> _Provided material_:
________________________________________
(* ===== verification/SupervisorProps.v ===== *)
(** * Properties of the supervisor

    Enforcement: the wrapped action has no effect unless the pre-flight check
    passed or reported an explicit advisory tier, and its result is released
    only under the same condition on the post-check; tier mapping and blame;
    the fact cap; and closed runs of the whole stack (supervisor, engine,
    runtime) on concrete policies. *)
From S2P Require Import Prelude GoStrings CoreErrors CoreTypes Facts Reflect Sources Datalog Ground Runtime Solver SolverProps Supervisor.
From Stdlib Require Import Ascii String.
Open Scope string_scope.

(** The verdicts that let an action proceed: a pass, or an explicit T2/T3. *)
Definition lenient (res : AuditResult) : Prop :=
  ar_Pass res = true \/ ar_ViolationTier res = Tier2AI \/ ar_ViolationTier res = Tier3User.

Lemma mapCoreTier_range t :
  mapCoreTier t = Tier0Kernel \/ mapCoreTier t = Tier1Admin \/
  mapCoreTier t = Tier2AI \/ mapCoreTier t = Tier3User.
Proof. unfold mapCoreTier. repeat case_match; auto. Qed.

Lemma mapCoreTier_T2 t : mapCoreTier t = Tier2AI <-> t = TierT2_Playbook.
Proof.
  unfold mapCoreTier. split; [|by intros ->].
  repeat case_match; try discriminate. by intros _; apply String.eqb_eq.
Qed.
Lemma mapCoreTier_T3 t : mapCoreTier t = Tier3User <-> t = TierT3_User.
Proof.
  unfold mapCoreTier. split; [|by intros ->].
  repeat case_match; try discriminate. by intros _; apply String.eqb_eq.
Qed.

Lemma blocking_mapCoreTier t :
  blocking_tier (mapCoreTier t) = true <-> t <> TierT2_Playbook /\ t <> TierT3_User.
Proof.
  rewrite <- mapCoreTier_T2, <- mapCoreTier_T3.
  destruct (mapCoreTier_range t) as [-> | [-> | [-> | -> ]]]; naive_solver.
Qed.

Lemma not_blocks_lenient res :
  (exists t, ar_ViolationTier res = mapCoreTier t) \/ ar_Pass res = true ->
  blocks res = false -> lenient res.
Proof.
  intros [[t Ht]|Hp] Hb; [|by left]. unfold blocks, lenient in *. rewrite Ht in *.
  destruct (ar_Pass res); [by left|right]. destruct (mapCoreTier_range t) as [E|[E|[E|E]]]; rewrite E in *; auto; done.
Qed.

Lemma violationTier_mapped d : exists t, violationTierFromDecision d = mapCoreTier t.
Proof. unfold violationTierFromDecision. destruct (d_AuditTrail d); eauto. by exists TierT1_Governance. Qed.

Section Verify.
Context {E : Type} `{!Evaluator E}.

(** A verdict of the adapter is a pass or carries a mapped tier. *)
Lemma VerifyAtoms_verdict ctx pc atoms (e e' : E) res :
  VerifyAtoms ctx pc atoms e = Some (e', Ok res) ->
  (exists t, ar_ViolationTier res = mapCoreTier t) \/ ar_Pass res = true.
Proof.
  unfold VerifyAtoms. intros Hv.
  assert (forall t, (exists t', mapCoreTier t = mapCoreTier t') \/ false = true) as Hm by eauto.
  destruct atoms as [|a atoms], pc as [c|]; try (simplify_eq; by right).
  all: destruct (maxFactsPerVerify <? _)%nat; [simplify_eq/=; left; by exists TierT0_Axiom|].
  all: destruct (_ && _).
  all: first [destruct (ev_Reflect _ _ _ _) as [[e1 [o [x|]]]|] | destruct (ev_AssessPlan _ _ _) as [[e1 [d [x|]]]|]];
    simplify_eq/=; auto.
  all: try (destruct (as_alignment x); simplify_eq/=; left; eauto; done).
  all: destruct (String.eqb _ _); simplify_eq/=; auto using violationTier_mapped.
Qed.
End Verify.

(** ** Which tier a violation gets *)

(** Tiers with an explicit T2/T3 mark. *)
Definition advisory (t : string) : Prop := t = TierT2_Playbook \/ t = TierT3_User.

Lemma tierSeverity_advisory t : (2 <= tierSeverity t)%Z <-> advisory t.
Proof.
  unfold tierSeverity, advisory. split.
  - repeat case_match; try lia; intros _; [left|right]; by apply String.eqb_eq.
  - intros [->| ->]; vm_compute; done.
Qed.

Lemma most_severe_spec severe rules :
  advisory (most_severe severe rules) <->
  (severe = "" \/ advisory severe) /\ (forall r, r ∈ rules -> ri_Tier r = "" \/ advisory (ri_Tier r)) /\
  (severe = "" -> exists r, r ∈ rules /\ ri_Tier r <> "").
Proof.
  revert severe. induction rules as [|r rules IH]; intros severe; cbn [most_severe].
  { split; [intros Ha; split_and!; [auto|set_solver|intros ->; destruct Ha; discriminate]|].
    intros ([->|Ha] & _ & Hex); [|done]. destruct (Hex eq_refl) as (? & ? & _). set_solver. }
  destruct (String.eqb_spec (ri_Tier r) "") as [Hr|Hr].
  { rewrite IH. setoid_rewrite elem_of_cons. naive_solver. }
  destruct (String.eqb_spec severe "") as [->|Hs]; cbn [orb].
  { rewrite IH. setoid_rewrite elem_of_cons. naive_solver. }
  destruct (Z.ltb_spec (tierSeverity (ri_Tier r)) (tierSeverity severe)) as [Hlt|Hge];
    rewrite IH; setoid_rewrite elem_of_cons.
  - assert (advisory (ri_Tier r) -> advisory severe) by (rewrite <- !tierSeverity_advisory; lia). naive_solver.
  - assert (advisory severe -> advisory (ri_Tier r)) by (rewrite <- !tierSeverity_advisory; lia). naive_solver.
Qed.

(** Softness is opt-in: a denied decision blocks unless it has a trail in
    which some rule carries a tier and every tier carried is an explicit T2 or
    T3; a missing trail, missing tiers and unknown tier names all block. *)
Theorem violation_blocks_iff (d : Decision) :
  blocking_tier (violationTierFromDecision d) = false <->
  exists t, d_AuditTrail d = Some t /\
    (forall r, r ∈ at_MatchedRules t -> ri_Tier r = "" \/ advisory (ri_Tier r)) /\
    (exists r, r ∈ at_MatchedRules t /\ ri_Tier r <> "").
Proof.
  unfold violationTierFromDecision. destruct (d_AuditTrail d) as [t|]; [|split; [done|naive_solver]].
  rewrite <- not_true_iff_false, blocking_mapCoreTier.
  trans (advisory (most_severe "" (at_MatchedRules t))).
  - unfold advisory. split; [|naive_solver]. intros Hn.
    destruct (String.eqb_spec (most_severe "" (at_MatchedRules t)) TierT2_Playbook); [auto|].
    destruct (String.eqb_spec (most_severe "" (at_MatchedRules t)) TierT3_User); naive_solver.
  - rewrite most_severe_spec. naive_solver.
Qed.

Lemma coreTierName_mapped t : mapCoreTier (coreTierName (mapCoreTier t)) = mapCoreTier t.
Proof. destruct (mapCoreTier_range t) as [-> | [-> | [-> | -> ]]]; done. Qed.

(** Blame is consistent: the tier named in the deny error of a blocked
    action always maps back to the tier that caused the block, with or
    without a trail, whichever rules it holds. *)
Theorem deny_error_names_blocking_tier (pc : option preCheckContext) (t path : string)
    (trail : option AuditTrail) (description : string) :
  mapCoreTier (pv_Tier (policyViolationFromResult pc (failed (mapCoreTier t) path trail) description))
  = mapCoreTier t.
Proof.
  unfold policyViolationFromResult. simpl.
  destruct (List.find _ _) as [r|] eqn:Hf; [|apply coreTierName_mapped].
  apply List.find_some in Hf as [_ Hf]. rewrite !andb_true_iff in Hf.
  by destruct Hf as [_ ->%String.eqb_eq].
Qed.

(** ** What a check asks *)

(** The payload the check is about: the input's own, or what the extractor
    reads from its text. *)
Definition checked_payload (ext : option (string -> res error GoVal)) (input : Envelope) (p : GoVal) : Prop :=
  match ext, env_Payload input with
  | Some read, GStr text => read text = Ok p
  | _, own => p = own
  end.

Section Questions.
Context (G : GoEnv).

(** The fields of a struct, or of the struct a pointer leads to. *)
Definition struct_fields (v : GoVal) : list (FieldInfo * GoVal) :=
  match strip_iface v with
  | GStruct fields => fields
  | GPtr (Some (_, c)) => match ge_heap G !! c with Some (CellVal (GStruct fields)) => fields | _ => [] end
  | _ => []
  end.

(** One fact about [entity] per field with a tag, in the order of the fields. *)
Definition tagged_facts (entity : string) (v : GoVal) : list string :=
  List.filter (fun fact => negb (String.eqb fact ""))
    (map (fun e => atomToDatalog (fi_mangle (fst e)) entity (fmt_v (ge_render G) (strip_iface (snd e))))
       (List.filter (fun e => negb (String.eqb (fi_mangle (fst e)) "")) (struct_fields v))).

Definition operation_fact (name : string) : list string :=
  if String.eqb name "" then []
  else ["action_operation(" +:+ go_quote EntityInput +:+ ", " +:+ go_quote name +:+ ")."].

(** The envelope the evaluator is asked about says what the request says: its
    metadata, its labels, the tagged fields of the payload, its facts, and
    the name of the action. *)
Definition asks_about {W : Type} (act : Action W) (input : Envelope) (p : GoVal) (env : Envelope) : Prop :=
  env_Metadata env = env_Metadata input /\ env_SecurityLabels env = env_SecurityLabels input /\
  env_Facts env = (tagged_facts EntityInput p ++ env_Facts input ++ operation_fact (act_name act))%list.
________________________________________
> _Task instructions_: Using the entries above, give back exactly the line containing "Definition lenient (res", the line containing "destruct atoms as", and every line between them, and nothing else.

> _Output of the task_:
Definition lenient (res : AuditResult) : Prop :=
  ar_Pass res = true \/ ar_ViolationTier res = Tier2AI \/ ar_ViolationTier res = Tier3User.

Lemma mapCoreTier_range t :
  mapCoreTier t = Tier0Kernel \/ mapCoreTier t = Tier1Admin \/
  mapCoreTier t = Tier2AI \/ mapCoreTier t = Tier3User.
Proof. unfold mapCoreTier. repeat case_match; auto. Qed.

Lemma mapCoreTier_T2 t : mapCoreTier t = Tier2AI <-> t = TierT2_Playbook.
Proof.
  unfold mapCoreTier. split; [|by intros ->].
  repeat case_match; try discriminate. by intros _; apply String.eqb_eq.
Qed.
Lemma mapCoreTier_T3 t : mapCoreTier t = Tier3User <-> t = TierT3_User.
Proof.
  unfold mapCoreTier. split; [|by intros ->].
  repeat case_match; try discriminate. by intros _; apply String.eqb_eq.
Qed.

Lemma blocking_mapCoreTier t :
  blocking_tier (mapCoreTier t) = true <-> t <> TierT2_Playbook /\ t <> TierT3_User.
Proof.
  rewrite <- mapCoreTier_T2, <- mapCoreTier_T3.
  destruct (mapCoreTier_range t) as [-> | [-> | [-> | -> ]]]; naive_solver.
Qed.

Lemma not_blocks_lenient res :
  (exists t, ar_ViolationTier res = mapCoreTier t) \/ ar_Pass res = true ->
  blocks res = false -> lenient res.
Proof.
  intros [[t Ht]|Hp] Hb; [|by left]. unfold blocks, lenient in *. rewrite Ht in *.
  destruct (ar_Pass res); [by left|right]. destruct (mapCoreTier_range t) as [E|[E|[E|E]]]; rewrite E in *; auto; done.
Qed.

Lemma violationTier_mapped d : exists t, violationTierFromDecision d = mapCoreTier t.
Proof. unfold violationTierFromDecision. destruct (d_AuditTrail d); eauto. by exists TierT1_Governance. Qed.

Section Verify.
Context {E : Type} `{!Evaluator E}.

(** A verdict of the adapter is a pass or carries a mapped tier. *)
Lemma VerifyAtoms_verdict ctx pc atoms (e e' : E) res :
  VerifyAtoms ctx pc atoms e = Some (e', Ok res) ->
  (exists t, ar_ViolationTier res = mapCoreTier t) \/ ar_Pass res = true.
Proof.
  unfold VerifyAtoms. intros Hv.
  assert (forall t, (exists t', mapCoreTier t = mapCoreTier t') \/ false = true) as Hm by eauto.
  destruct atoms as [|a atoms], pc as [c|]; try (simplify_eq; by right).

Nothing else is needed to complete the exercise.